WORK TO BE COMPLETED.
Word for word, restate the lines from the start of the data below through the line containing "(** ** JSON values, as".

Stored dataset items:
|---|

(** * PicPuzzle: a shallow embedding of the grid model, the region editor,
    the exporter geometry and the state manager, with the properties of
    its specification. *)

From Stdlib Require Import ZArith List String Ascii Bool Lia Permutation DecimalString.
Import ListNotations.
Open Scope Z_scope.
Open Scope list_scope.
Set Warnings "-register-all".

(* ================================================================== *)
(** ** JSON values, as [json.load] returns them *)

(** Numbers are integers (the documents written by [save_state] hold no
    floats); objects keep the order of their keys, which [json.load]
    returns without duplicates. *)
Inductive json : Type :=
| JNull
| JBool (b : bool)
| JInt (z : Z)
| JStr (s : string)
| JArr (l : list json)
| JObj (kvs : list (string * json)).

(** Python's [==] on such values: [True == 1], [False == 0], lists
    element-wise, dicts regardless of key order. *)
Fixpoint json_eqb (a b : json) {struct a} : bool :=
  let fix list_eqb (xs ys : list json) : bool :=
    match xs, ys with
    | [], [] => true
    | x :: xs', y :: ys' => json_eqb x y && list_eqb xs' ys'
    | _, _ => false
    end in
  let fix obj_sub (xs : list (string * json)) (ys : list (string * json)) : bool :=
    match xs with
    | [] => true
    | (k, v) :: xs' =>
        match find (fun kv => String.eqb (fst kv) k) ys with
        | Some (_, w) => json_eqb v w && obj_sub xs' ys
        | None => false
        end
    end in
  match a, b with
  | JNull, JNull => true
  | JBool x, JBool y => Bool.eqb x y
  | JInt x, JInt y => Z.eqb x y
  | JBool x, JInt y => Z.eqb (if x then 1 else 0) y
  | JInt x, JBool y => Z.eqb x (if y then 1 else 0)
  | JStr x, JStr y => String.eqb x y
  | JArr xs, JArr ys => list_eqb xs ys
  | JObj xs, JObj ys => Nat.eqb (List.length xs) (List.length ys) && obj_sub xs ys
  | _, _ => false
  end.

(** [d.get(k, default)] on a dict; on any other value Python raises
    [AttributeError] (result [None] here). *)
Definition json_get (d : json) (k : string) (default : json) : option json :=
  match d with
  | JObj kvs =>
      match find (fun kv => String.eqb (fst kv) k) kvs with
      | Some (_, v) => Some v
      | None => Some default
      end
  | _ => None
  end.

(** Python truthiness of a JSON value. *)
Definition json_truthy (v : json) : bool :=
  match v with
  | JNull => false
  | JBool b => b
  | JInt z => negb (Z.eqb z 0)
  | JStr s => negb (String.eqb s EmptyString)
  | JArr l => match l with [] => false | _ => true end
  | JObj l => match l with [] => false | _ => true end
  end.

(** [for x in v]: a list yields its elements, a dict its keys, a string
    its one-character strings; other values raise [TypeError] ([None]). *)
Fixpoint string_chars (s : string) : list json :=
  match s with
  | EmptyString => []
  | String c s' => JStr (String c EmptyString) :: string_chars s'
  end.

Definition json_iter (v : json) : option (list json) :=
  match v with
  | JArr l => Some l
  | JObj kvs => Some (map (fun kv => JStr (fst kv)) kvs)
  | JStr s => Some (string_chars s)
  | _ => None
  end.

|---|

PROBLEM SOLUTION.
(** * PicPuzzle: a shallow embedding of the grid model, the region editor,
    the exporter geometry and the state manager, with the properties of
    its specification. *)

From Stdlib Require Import ZArith List String Ascii Bool Lia Permutation DecimalString.
Import ListNotations.
Open Scope Z_scope.
Open Scope list_scope.
Set Warnings "-register-all".

(* ================================================================== *)
(** ** JSON values, as [json.load] returns them *)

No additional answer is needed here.